Spamhaus has confirmed to Breitbart News that it estimates at least 100,000 accounts received the email.
International nonprofit, the Spamhaus Project, which “tracks spam and related cyber threats such as phishing, malware and botnets,” tweeted about the cybersecurity threat Saturday afternoon.
“We have been made aware of ‘scary’ emails sent in the last few hours that purport to come from the FBI/DHS. While the emails are indeed being sent from infrastructure that is owned by the FBI/DHS (the LEEP portal), our research shows that these emails *are* fake,” Spamhaus’s tweet reads.
“These fake warning emails are apparently being sent to addresses scraped from ARIN database. They are causing a lot of disruption because the headers are real, they really are coming from FBI infrastructure,” the organization stated in a follow-up tweet. “They have no name or contact information in the .sig.

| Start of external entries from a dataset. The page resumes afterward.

(** *** The seven stages in a row *)

Lemma run_stages_outcome (st st1 : pstate)
    (a : gmap string string) (e : list JobEvent) (f : gmap string string) :
  In s STAGE_SEQUENCE ->
  run_stages env c st = (Return tt, st1) ->
  snap J st a e f ->
  exists a1 f1 evs,
    snap J st1 a1 (e ++ evs ++ [event J COMPLETED "任务完成，成片已输出"]) f1
    /\ saved st1 = session st1
    /\ Forall2 (fun stage ev => announces J (expected s stage) stage ev)
         STAGE_SEQUENCE evs
    /\ touches D JOB_FILES f f1
    /\ sets JOB_KINDS a a1
    /\ (forall stage kind name,
          In (stage, kind, name) REQUIRED_REUSE -> before stage s = true ->
          taken pa D f f1 a1 kind name)
    /\ (forall stage kind name,
          In (stage, kind, name) OPTIONAL_REUSE -> before stage s = true ->
          taken_if_there pa D f f1 a1 kind name).
Proof.
  intros Hin H Hs0. unfold run_stages in H.
  apply bind_return_inv in H as (sm & s1 & H1 & H).
  apply stage_preprocessing_outcome in H1.
  destruct (H1 _ _ _ Hs0) as (a1 & f1 & ev1 & Hs1 & He1 & Ht1 & Hk1 & Hr1).
  apply bind_return_inv in H as (raw & s2 & H2 & H).
  apply stage_asr_outcome in H2.
  destruct (H2 _ _ _ Hs1) as (a2 & f2 & ev2 & Hs2 & He2 & Ht2 & Hk2 & Hr2).
  apply bind_return_inv in H as (polished & s3 & H3 & H).
  apply stage_transcript_polish_outcome in H3.
  destruct (H3 _ _ _ Hs2) as (a3 & f3 & ev3 & Hs3 & He3 & Ht3 & Hk3 & Hr3).
  apply bind_return_inv in H as (script & s4 & H4 & H).
  apply stage_script_gen_outcome in H4.
  destruct (H4 _ _ _ Hs3) as (a4 & f4 & ev4 & Hs4 & He4 & Ht4 & Hk4 & Hr4).
  apply bind_return_inv in H as (task_id & s5 & H5 & H).
  apply stage_video_submit_outcome in H5.
  destruct (H5 _ _ _ Hs4) as (a5 & f5 & ev5 & Hs5 & He5 & Ht5 & Hk5 & Hr5).
  apply bind_return_inv in H as (hook_raw & s6 & H6 & H).
  apply stage_video_polling_outcome in H6.
  destruct (H6 _ _ _ Hs5) as (a6 & f6 & ev6 & Hs6 & He6 & Ht6 & Hk6 & Hr6).
  destruct (stage_postprocess_outcome _ _ _ _ _ _ _ H Hs6)
    as (a7 & f7 & ev7 & Hs7 & He7 & Ht7 & Hk7 & Hsaved).
  clear H H1 H2 H3 H4 H5 H6.
  assert (Ht1' := touches_mono _ _ _ _ _ (stage_files_job _) Ht1).
  assert (Ht2' := touches_trans _ _ _ _ _ Ht1'
                    (touches_mono _ _ _ _ _ (stage_files_job _) Ht2)).
  assert (Ht3' := touches_trans _ _ _ _ _ Ht2'
                    (touches_mono _ _ _ _ _ (stage_files_job _) Ht3)).
  assert (Ht4' := touches_trans _ _ _ _ _ Ht3'
                    (touches_mono _ _ _ _ _ (stage_files_job _) Ht4)).
  assert (Ht5' := touches_trans _ _ _ _ _ Ht4'
                    (touches_mono _ _ _ _ _ (stage_files_job _) Ht5)).
  assert (Ht6' := touches_trans _ _ _ _ _ Ht5'
                    (touches_mono _ _ _ _ _ (stage_files_job _) Ht6)).
  assert (Ht7' := touches_trans _ _ _ _ _ Ht6'
                    (touches_mono _ _ _ _ _ (stage_files_job _) Ht7)).
  assert (Hk7' : sets JOB_KINDS a a7).
  { repeat (eapply sets_trans;
            [| eapply sets_mono; [apply stage_kinds_job | eassumption]]).
    apply sets_refl. }
  exists a7, f7, [ev1; ev2; ev3; ev4; ev5; ev6; ev7].
  split; [| split; [exact Hsaved | split; [| split; [exact Ht7' | split;
    [exact Hk7' | split]]]]].
  - rewrite <- !app_assoc in Hs7. exact Hs7.
  - rewrite <- (expected_postprocess _ Hin) in He7.
    repeat (constructor; [assumption |]). constructor.
  - intros stage kind name Hentry Hb. simpl in Hentry.
    assert (Hm : expected s stage = Skipped) by (unfold expected; now rewrite Hb).
    repeat (destruct Hentry as [Hentry | Hentry];
            [injection Hentry as <- <- <- |]); [.. | contradiction].
    + destruct (Hr2 Hm) as (Hreq & _).
      specialize (Hreq "transcript_raw" "transcript_raw.txt" ltac:(simpl; tauto)).
      after Ht7 Hk7. after Ht6 Hk6. after Ht5 Hk5. after Ht4 Hk4. after Ht3 Hk3.
      exact (taken_before _ _ _ _ _ _ _ _ _ parent_outside Ht1' Hreq).
    + destruct (Hr3 Hm) as (Hreq & _).
      specialize (Hreq "transcript_polished" "transcript_polished.txt"
                    ltac:(simpl; tauto)).
      after Ht7 Hk7. after Ht6 Hk6. after Ht5 Hk5. after Ht4 Hk4.
      exact (taken_before _ _ _ _ _ _ _ _ _ parent_outside Ht2' Hreq).
    + destruct (Hr4 Hm) as (Hreq & _).
      specialize (Hreq "hook_script_json" "hook_script.json" ltac:(simpl; tauto)).
      after Ht7 Hk7. after Ht6 Hk6. after Ht5 Hk5.
      exact (taken_before _ _ _ _ _ _ _ _ _ parent_outside Ht3' Hreq).
    + destruct (Hr6 Hm) as (Hreq & _).
      specialize (Hreq "hook_video_raw" "hook_video_raw.mp4" ltac:(simpl; tauto)).
      after Ht7 Hk7.
      exact (taken_before _ _ _ _ _ _ _ _ _ parent_outside Ht5' Hreq).
  - intros stage kind name Hentry Hb. simpl in Hentry.
    assert (Hm : expected s stage = Skipped) by (unfold expected; now rewrite Hb).
    destruct Hentry as [Hentry | []]. injection Hentry as <- <- <-.
    destruct (Hr2 Hm) as (_ & Hopt).
    specialize (Hopt "asr_clip_audio" "asr_clip.wav" ltac:(simpl; tauto)).
    after_if_there Ht7 Hk7. after_if_there Ht6 Hk6. after_if_there Ht5 Hk5.
    after_if_there Ht4 Hk4. after_if_there Ht3 Hk3.
    exact (taken_if_there_before _ _ _ _ _ _ _ _ _ parent_outside Ht1' Hopt).
Qed.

Please beware!”
Spamhaus tweeted an image of the fake email, which alluded to “extortion gang TheDarkOverlord.” “The Dark Overlord” is an international hacker group “which allegedly steals data and demands big ransoms for its return,” the Washington Post reported.
Breitbart News previously reported on the group, which claimed to be behind the theft and leak of television shows from Netflix and ABC in 2017.

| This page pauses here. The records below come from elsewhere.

(** X6: projecting a tilted point set onto the ground and transforming the
    projection back gives the tilted point set again, whenever the divisor
    of the projection is not zero. *)
Theorem project_then_tilt (t : TiltedGroundFrame) :
  planar_shape t ->
  project_divisor (t_pointing_direction t) <> 0 ->
  ground_to_tilted (project_to_ground t) t = t.
Proof.
  destruct t as [[tx ty] [al a]].
  unfold planar_shape, project_divisor, ground_to_tilted, project_to_ground,
    tilted_to_ground, t_x, t_y.
  cbn [t_data rep_x rep_y t_pointing_direction g_x g_y g_z alt az].
  rewrite trans_entries. unfold item. cbn [nth].
  intros Hlen Hd.
  pose proof (sin_cos_sq a) as Ha. pose proof (sin_cos_sq al) as Hz.
  enough (E : forall tx ty, List.length tx = List.length ty ->
    let x_i := vadd (smul (sin al * cos a) tx) (smul (sin a) ty) in
    let y_i := vadd (smul (- sin al * sin a) tx) (smul (cos a) ty) in
    let z_i := vadd (smul (- cos al) tx) (smul 0 ty) in
    let x_p := vsub x_i (vdivs (smul (cos al * cos a) z_i) (sin al)) in
    let y_p := vsub y_i (vdivs (smul (- cos al * sin a) z_i) (sin al)) in
    vadd (vadd (smul (sin al * cos a) x_p) (smul (- sin al * sin a) y_p))
         (smul (- cos al) (map (fun _ => 0) x_p)) = tx
    /\ vadd (vadd (smul (sin a) x_p) (smul (cos a) y_p))
            (smul 0 (map (fun _ => 0) x_p)) = ty).
  { destruct (E tx ty Hlen) as [Ex Ey]. cbv zeta in Ex, Ey.
    rewrite Ex, Ey. reflexivity. }
  clear - Ha Hz Hd.
  induction tx as [|u tx IH]; intros [|v ty] Hlen; try discriminate.
  - split; reflexivity.
  - injection Hlen as Hlen. destruct (IH ty Hlen) as [Ix Iy].
    cbv zeta in *. revert Ix Iy. arrays. intros Ix Iy.
    split; (f_equal; [ | assumption ]).
    + apply Rmult_eq_reg_r with (sin al); [ | exact Hd ].
      field_simplify; [ | exact Hd ].
      pose proof (f_equal (Rmult (sin al * sin al * u)) Ha).
      pose proof (f_equal (Rmult (cos al * cos al * u)) Ha).
      pose proof (f_equal (Rmult (sin al * u)) Hz).
      pose proof (f_equal (Rmult (sin al * sin al * sin al * u)) Ha).
      pose proof (f_equal (Rmult (sin al * cos al * cos al * u)) Ha).
      nra.
    + apply Rmult_eq_reg_r with (sin al); [ | exact Hd ].
      field_simplify; [ | exact Hd ].
      pose proof (f_equal (Rmult (sin al * v)) Ha). nra.
Qed.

The false email claims that Vinny Troia, who published an investigation on the hacker group in July 2020, was identified as the “threat actor.”

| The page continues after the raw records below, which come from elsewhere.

(** X13. calloc does not consume the meta-registers: whenever
    [visitCallocCall] returns, the read, write and transfer registers and
    the scalar flag are as before. With the read register unset the call
    is a no-op with one diagnostic; with the read register set and the
    write register unset (the guard tests the read register twice) the
    run ends reading through the null write register. *)
Theorem visitCallocCall_keeps_meta_registers (inst : ValuePtr) :
  (forall c c' l,
     visitCallocCall opts m_sem inst c = Done tt c' l ->
     sameMetaRegisters c c')
  /\ (forall c,
        m_readRegister c = None ->
        visitCallocCall opts m_sem inst c =
          Done tt c [LOG "opsem" "treating calloc() as nop"])
  /\ (forall c rreg,
        m_readRegister c = Some rreg -> m_writeRegister c = None ->
        m_scalar c = false ->
        visitCallocCall opts m_sem inst c =
          Unreachable "getMemWriteRegister()").
Proof.
  split_and!.
  - intros c c' l. unfold visitCallocCall. intros H.
    apply bind_inv in H as (r1 & c1 & ? & ? & H1 & H & _).
    unfold getMemReadRegister, gets in H1. injection H1 as _ <- _.
    apply bind_inv in H as (r2 & c1 & ? & ? & H2 & H & _).
    unfold getMemReadRegister, gets in H2. injection H2 as _ <- _.
    destruct (bool_decide _ || bool_decide _).
    { injection H as <- _. apply sameMetaRegisters_refl. }
    apply bind_inv in H as (sc & c1 & ? & ? & Hs & H & _).
    unfold isMemScalar, gets in Hs. injection Hs as _ <- _.
    apply bind_inv in H as (? & c1 & ? & ? & Ha & H & _).
    apply assert_inv in Ha as (_ & -> & _).
    apply bind_inv in H as (? & c1 & ? & ? & Hdef & H & _).
    apply bind_inv in H as (h & c2 & ? & ? & Hh & H & _).
    apply havoc_meta in Hh. apply setValue_meta in H.
    assert (Hd : sameMetaRegisters c c1).
    { destruct (IgnoreCalloc2 opts).
      - apply bind_inv in Hdef as (? & ca & ? & ? & He & Hdef & _).
        injection He as _ <- _.
        apply bind_inv in Hdef as (w & ca & ? & ? & Hw & Hdef & _).
        injection Hw as _ <- _.
        apply bind_inv in Hdef as (wv & ca & ? & ? & Hwv & Hdef & _).
        apply readMemRegister_meta in Hwv.
        apply bind_inv in Hdef as (r & cb & ? & ? & Hr & Hdef & _).
        injection Hr as _ <- _.
        apply bind_inv in Hdef as (rv & cb & ? & ? & Hrv & Hdef & _).
        apply readMemRegister_meta in Hrv.
        unfold addDef, addSide, modify in Hdef. injection Hdef as _ <- _.
        apply sameMetaRegisters_trans with (c1 := ca); [exact Hwv|].
        apply sameMetaRegisters_trans with (c1 := cb); [exact Hrv|].
        unfold sameMetaRegisters. now destruct cb.
      - apply bind_inv in Hdef as (? & ca & ? & ? & He & Hdef & _).
        injection He as _ <- _.
        apply bind_inv in Hdef as (w & ca & ? & ? & Hw & Hdef & _).
        injection Hw as _ <- _.
        apply bind_inv in Hdef as (wv & ca & ? & ? & Hwv & Hdef & _).
        apply readMemRegister_meta in Hwv.
        unfold addDef, addSide, modify in Hdef. injection Hdef as _ <- _.
        apply sameMetaRegisters_trans with (c1 := ca); [exact Hwv|].
        unfold sameMetaRegisters. now destruct ca. }
    apply sameMetaRegisters_trans with (c1 := c1); [exact Hd|].
    now apply sameMetaRegisters_trans with (c1 := c2).
  - intros c Hr.
    unfold visitCallocCall, bind, getMemReadRegister, gets, emit.
    rewrite Hr. reflexivity.
  - intros c rreg Hr Hw Hs.
    unfold visitCallocCall. unfold bind at 1 2.
    unfold getMemReadRegister at 1 2. unfold gets at 1 2. rewrite Hr.
    rewrite bool_decide_false by discriminate. cbn [orb].
    unfold bind, getMemReadRegister, getMemWriteRegister,
      isMemScalar, gets, emit, assert_, ret, readMemRegister.
    rewrite Hs. cbn.
    destruct (IgnoreCalloc2 opts); cbn; now rewrite Hw.
Qed.

End CallocFrame.

(** ** Edges *)

Section EdgeFacts.

Context {alu : OpSemAlu} {mem : OpSemMemManager} {ext : Externals}.
Variable opts : Options.
Variable m_sem : Bv2OpSem.

Lemma bind_id_log {A} (r : Res A) :
  match r with
  | Done b c2 l2 => Done b c2 ([] ++ l2)
  | Unreachable msg => Unreachable msg
  end = r.
Proof. now destruct r. Qed.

Troia tweeted, “Should I be flattered that the kids who hacked the @FBI email servers decided to do it in my name?”
Former Assistant Special Agent in Charge Austin Berglas of the FBI’s New York Cyber Branch spoke with the Washington Post regarding Saturday’s incident. The outlet noted Berglas is not involved in the ongoing investigation of the incident.
“It could have just been a group or individuals looking to get some street cred to tout on underground forums,” said Berglas. “I would think that it would be some sort of criminal group or some sort of ‘hacktivist’ group, rather than a coordinated state-backed attack.”
“It could have been a lot worse,” Berglas also told the Post. “When you have ownership of a trusted dot-gov account like that, it can be weaponized and used for pretty nefarious purposes. [The FBI] probably dodged a bullet.”
Update: This story has been updated to reflect that Spamhaus confirmed that 100,000 people received the emails.